(* ===== verification/RuleReads.v ===== *)
(** * RuleReads: rules reading the query engine

    The query engine as what the rule evaluator reads ([RuleQuery]), and what a column path then
    evaluates to for each column type the store can hold: of the seven types only four can be read. *)

From Stdlib Require Import Ascii String.
From stdpp Require Import base gmap strings list fin_maps.
From Stdlib Require Import ZArith Lia SpecFloat.
From S2P Require Import Prelude RustStr CoreTypes FixedPoint SchemaTables Relations Registry Journal RuleCore RuleCache Float64.
From S2P Require Import Rules Arrow ArrowVec ArrowBatch ArrowBatchFacts StoreIndex ArrowStore WorldView ReadViews QueryEngine.

Section reads.
Context `{AO : ArrowOps} `{AL : !ArrowLaws} `{CO : !ConcatOps} {FP : FloatPlatform}.
Context {V : Type} {JO : JsonOps V} {SO : StoreOps V} {QO : QueryOps V} {VO : SaveOps V}.

#[export] Instance engine_rule_query : RuleQuery QueryEngine := {|
  RowView := RowLookupView;
  TableView := TableReadView;
  rq_registry q := Ok (qn_registry q);
  rq_column_kind q table column := map_ok cv_kind (column_view q table column);
  rq_lookup_row := lookup_row;
  rq_read_single_table := read_single_table;
  row_get_i64 := lookup_get_i64;
  row_get_f64 := lookup_get_f64;
  row_get_bool := lookup_get_bool;
  row_get_string := lookup_get_string;
  view_position_map := tv_position_map |}.

Lemma columns_map_lookup cols name v :
  NoDup cols.*1 -> (name, v) ∈ cols -> columns_map cols !! name = Some v.
Proof.
  unfold columns_map. induction cols as [|p cols IH] using rev_ind; intros Hnd Hin; [by apply elem_of_nil in Hin|].
  rewrite foldl_app. cbn [foldl]. rewrite fmap_app in Hnd. apply NoDup_app in Hnd as (Hnd & Hne & _).
  apply elem_of_app in Hin as [Hin|Hin].
  - rewrite lookup_insert_ne; [by apply IH|]. intros He. apply (Hne name); [|simpl; rewrite He; left].
    apply list_elem_of_fmap. by exists (name, v).
  - apply list_elem_of_singleton in Hin as <-. apply lookup_insert_eq.
Qed.

(** A cached view of a non-empty list of batches of one schema without repeated names. *)
Record uniform_view (q : QueryEngine) (table : string) (F : list Field) (v : TableReadView) : Prop := {
  uv_cached : qn_view_cache q !! table = Some v;
  uv_batches : tv_batches v <> [];
  uv_schema : Forall (fun b => rb_schema b = F) (tv_batches v);
  uv_names : NoDup (fld_name <$> F) }.

Lemma column_kind_uniform q table F v column i f :
  uniform_view q table F v -> schema_index_of F column = Ok i -> F !! i = Some f ->
  exists cv, column_view q table column = Ok cv /\ arr_data_type (cv_array cv) = fld_data_type f.
Proof.
  intros [Hc Hb Hs Hn] Hi Hf. unfold column_view, cached_view. rewrite Hc. cbn [ok_or].
  unfold first_batch_columns, first_batch. destruct (tv_batches v) as [|b bs]; [done|]. cbn [head ok_or].
  apply Forall_cons_1 in Hs as [Hs _]. destruct (rb_columns_ok b) as [_ Hcols]. rewrite Hs in Hcols.
  destruct (Forall2_lookup_l _ _ _ _ _ Hcols Hf) as (a & Ha & Hty & _).
  apply schema_index_of_ok in Hi as (f' & Hf' & Hname). assert (f' = f) as -> by congruence.
  exists (mkColumnView a column). split; [|done]. unfold named_views, named_columns. rewrite Hs.
  rewrite (columns_map_lookup _ column (mkColumnView a column)); [done| |].
  - assert (Hfst : ((fun p => (p.1, mkColumnView p.2 p.1)) <$> zip (fld_name <$> F) (rb_columns b)).*1 = fld_name <$> F).
    { rewrite <- list_fmap_compose.
      transitivity ((zip (fld_name <$> F) (rb_columns b)).*1); [by apply list_fmap_ext; intros ? [] _|].
      apply fst_zip. rewrite length_fmap. apply Forall2_length in Hcols. lia. }
    by rewrite Hfst.
  - apply list_elem_of_fmap. exists (column, a). split; [done|]. apply list_elem_of_lookup. exists i.
    apply lookup_zip_with_Some. exists column, a. rewrite list_lookup_fmap, Hf. simpl. by rewrite Hname.
Qed.

(** What a cell of a type evaluates to, before modifiers; an error for a type that cannot be read. *)
Definition cell_value (ev : Evaluator QueryEngine V) (path : ColumnPath) (dt : DataType) (c : option Scalar)
  : option (RuleResult EvalValue) :=
  let aggregate fp := map_ok VFixedPoint (modifiers_aggregate (ev_modifiers ev) (path_table path) (path_column path) fp) in
  match dt with
  | DInt64 => Some (aggregate (fp_new (default 0 (c ≫= scalar_int)) 0))
  | DFloat64 =>
      Some (let? fp := map_err (fun e => REvaluation (core_error_text e))
              (fp_try_from_f64 (default (S754_zero false) (c ≫= scalar_float)) 2) in aggregate fp)
  | DBoolean => Some (Ok (VBool (default false (c ≫= scalar_bool))))
  | DUtf8 => Some (Ok (VString (default "" (c ≫= scalar_text))))
  | DInt32 | DUInt64 | DLargeUtf8 | DOther _ => None
  end.

(** C33: A column path evaluates to the cell of the scope's row: an integer as it is, a float rounded to
    two decimals, then modified; a null as zero, false or the empty string. Only columns of type
    [Int64], [Float64], [Boolean] and [Utf8] can be read: over a [UInt64], [Int32] or [LargeUtf8]
    column, which the store has as types, every evaluation is an error. *)
Theorem evaluate_column_reads (ev : Evaluator QueryEngine V) (path : ColumnPath) F v lv cells i f c :
  uniform_view (ev_query_engine ev) (path_table path) F v ->
  lookup_row (ev_query_engine ev) (path_table path) (sc_row (ev_scope ev)) = Ok lv ->
  lv_view lv = v -> lookup_cells lv = Some cells ->
  schema_index_of F (path_column path) = Ok i -> F !! i = Some f -> cells !! i = Some c ->
  match cell_value ev path (fld_data_type f) c with
  | Some r => evaluate_column ev path = r
  | None => exists e, evaluate_column ev path = Err e
  end.
Proof.
  intros Huv Hl <- Hcells Hi Hf Hc. destruct (column_kind_uniform _ _ _ _ _ _ _ Huv Hi Hf) as (cv & Hcv & Hty).
  assert (Hget : forall A dt (proj : Scalar -> option A), lookup_get (cv_get dt proj) lv (path_column path)
    = if bool_decide (fld_data_type f = dt) then Ok (c ≫= proj)
      else Err (QTypeMismatch (path_column path) (array_type_name dt) (data_type_debug (fld_data_type f)))).
  { intros A dt proj. eapply lookup_get_cell; [|done..]. apply (uv_schema _ _ _ _ Huv). }
  unfold evaluate_column. cbn [rq_column_kind rq_lookup_row row_get_i64 row_get_f64 row_get_bool row_get_string engine_rule_query].
  rewrite Hcv, Hl. cbn [map_ok map_err]. unfold cv_kind. rewrite Hty.
  unfold lookup_get_i64, lookup_get_f64, lookup_get_bool, lookup_get_string, cv_get_i64, cv_get_f64, cv_get_bool, cv_get_string.
  destruct (fld_data_type f) as [| | | | | | |n] eqn:E; rewrite ?Hget; cbn [cell_value]; try done; try (by eexists).
  destruct (String.eqb n "Null"); by eexists.
Qed.
End reads.
(* ===== verification/ReadSamples.v ===== *)
(** * ReadSamples: commits, reads, pages and statements on concrete tables

    The store of [StoreSamples.v] under a journal with a query engine. [concat_batches] is built from
    the rows of its batches. *)

From Stdlib Require Import Ascii String.
From stdpp Require Import base gmap strings list fin_maps sorting.
From Stdlib Require Import ZArith Lia SpecFloat.
From S2P Require Import Prelude RustStr CoreTypes FixedPoint SchemaTables Relations Registry Journal RuleCore RuleCache.
From S2P Require Import Float64 Rules RuleSamples Arrow ArrowVec ArrowBatch ArrowBatchFacts StoreIndex ArrowStore StoreFacts.
From S2P Require Import StoreRows StoreRuns WorldView ReadViews ErrorText QueryEngine Inspector DebugTools StoreJournal.
From S2P Require Import RuleReads StoreSamples.

(** ** Concatenation by rows *)

Section by_rows.
Context `{AO : ArrowOps} `{AL : !ArrowLaws}.

Definition column_of_rows (rows : list (list (option Scalar))) (c : nat) (f : Field) : Arr :=
  arr_of_cells (fld_data_type f) ((fun row => default None (row !! c)) <$> rows).

Definition concat_by_rows (schema : list Field) (bs : list RecordBatch) : result string RecordBatch :=
  if forallb (fun b => bool_decide (rb_schema b = schema)) bs
  then rb_try_new schema (imap (column_of_rows (bs ≫= rb_rows)) schema)
  else Err "column types must match schema types".

Lemma row_cell_fits b i c f v : rb_schema b !! c = Some f -> (i < rb_num_rows b)%nat ->
  rb_row b i !! c = Some (Some v) -> scalar_fits (fld_data_type f) v = true.
Proof.
  intros Hf Hi Hv. unfold rb_row in Hv. rewrite list_lookup_fmap in Hv.
  destruct (rb_columns b !! c) as [a|] eqn:Ea; [|done]. injection Hv as Hv.
  destruct (rb_columns_ok b) as [_ Hc]. destruct (Forall2_lookup_lr _ _ _ _ _ _ Hc Hf Ea) as (Hty & Hlen & _).
  rewrite <- Hty. pose proof (arr_cells_fit a) as Hfit. rewrite forallb_forall in Hfit.
  apply (Hfit (Some v)), list_elem_of_In, list_elem_of_lookup. exists i.
  assert (Hl : (i < arr_len a)%nat) by lia. apply arr_cells_lookup in Hl. rewrite Hl. f_equal.
  by rewrite (nth_lookup_Some _ _ _ _ Hl) in Hv.
Qed.
(* ===== verification/Lockstep.v ===== *)
(** * Lockstep: peers whose hash maps iterate differently stay in step

    Two peers run the same systems over the same world, each with its own iteration orders of hash
    maps. As long as the ticks of one succeed, so do the ticks of the other: after every tick they
    hold the same store and the same query engine, and their save journals agree tick by tick, up to
    the interleaving of the diffs of different tables. *)

From Stdlib Require Import Ascii String.
From stdpp Require Import base gmap strings list fin_maps sorting.
From Stdlib Require Import ZArith Lia.
From S2P Require Import Prelude RustStr CoreTypes Rng SchemaTables Relations Registry Journal Systems Scheduler SchedulerFacts RuleCore Float64 Rules.
From S2P Require Import Arrow ArrowVec ArrowBatch ArrowBatchFacts StoreIndex ArrowStore StoreFacts StoreRows StoreRuns StoreOrders.
From S2P Require Import WorldView ReadViews ErrorText QueryEngine StoreJournal WorldLog WorldTicks.

(** ** The same diffs, interleaved otherwise *)

Section diffs.
Context {V : Type}.

(** The same diffs, and those of each table in the same order. *)
Definition interleaved (ds1 ds2 : list (Diff V)) : Prop :=
  ds1 ≡ₚ ds2 /\ forall k, table_diffs k ds1 = table_diffs k ds2.

#[export] Instance interleaved_equiv : Equivalence interleaved.
Proof.
  split.
  - by intros ds.
  - intros ds1 ds2 [Hp Hk]. split; [by symmetry|]. intros k. by rewrite Hk.
  - intros ds1 ds2 ds3 [Hp1 Hk1] [Hp2 Hk2]. split; [by etrans|]. intros k. by rewrite Hk1.
Qed.

Definition same_record (r1 r2 : CommitRecord V) : Prop :=
  rec_tick r1 = rec_tick r2 /\ rec_commands r1 = rec_commands r2
  /\ rec_state_hash r1 = rec_state_hash r2 /\ interleaved (rec_diffs r1) (rec_diffs r2).

#[export] Instance same_record_equiv : Equivalence same_record.
Proof.
  split.
  - by intros r.
  - intros r1 r2 (H1 & H2 & H3 & H4). split_and!; by symmetry.
  - intros r1 r2 r3 (H1 & H2 & H3 & H4) (K1 & K2 & K3 & K4). split_and!; by etrans.
Qed.

Lemma interleaved_hash (diff_json : Diff V -> result string string) ds1 ds2 h :
  interleaved ds1 ds2 -> diffs_hash diff_json ds1 = Ok h -> diffs_hash diff_json ds2 = Ok h.
Proof.
  intros [Hp _] H1. assert (H2 : exists h2, diffs_hash diff_json ds2 = Ok h2).
  { unfold diffs_hash in H1. apply hash_fold_ok in H1 as [Hall _]; [|done]. rewrite Hp in Hall.
    eexists. by apply hash_fold_ok. }
  destruct H2 as [h2 H2]. by rewrite (diffs_hash_perm diff_json ds1 ds2 h h2 Hp H1 H2).
Qed.

Lemma same_history (h1 h2 : list (CommitRecord V)) :
  Forall2 same_record h1 h2 -> Forall2 same_record (trim_history h1) (trim_history h2).
Proof.
  induction 1 as [|r1 r2 h1 h2 Hr Hh IH]; [done|]. cbn [trim_history].
  assert (Hlen : length (r1 :: h1) = length (r2 :: h2)) by (cbn; f_equal; by eapply Forall2_length).
  rewrite Hlen. destruct (_ <? _)%nat; [done|by constructor].
Qed.
End diffs.

(** Whether every consumer acknowledges does not depend on the order they are called in. *)
Lemma broadcast_all_ok l tick gen :
  broadcast_to l tick gen = Ok tt <-> Forall (fun c => is_ok (c.2 tick gen) = true) l.
Proof.
  induction l as [|[n cb] l IH]; cbn [broadcast_to]; [done|]. rewrite Forall_cons. cbn [snd].
  destruct (cb tick gen) as [u|e]; cbn [map_err is_ok]; [rewrite IH; tauto|]. split; [done|by intros [? _]].
Qed.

===

## Work item
Output, from the data above, the lines from the line with "lookup_row (ev_query_engine ev)" to the line with "intros Huv Hl" exactly as they stand, both ends included and nothing else.

## Answer box
  lookup_row (ev_query_engine ev) (path_table path) (sc_row (ev_scope ev)) = Ok lv ->
  lv_view lv = v -> lookup_cells lv = Some cells ->
  schema_index_of F (path_column path) = Ok i -> F !! i = Some f -> cells !! i = Some c ->
  match cell_value ev path (fld_data_type f) c with
  | Some r => evaluate_column ev path = r
  | None => exists e, evaluate_column ev path = Err e
  end.
Proof.
  intros Huv Hl <- Hcells Hi Hf Hc. destruct (column_kind_uniform _ _ _ _ _ _ _ Huv Hi Hf) as (cv & Hcv & Hty).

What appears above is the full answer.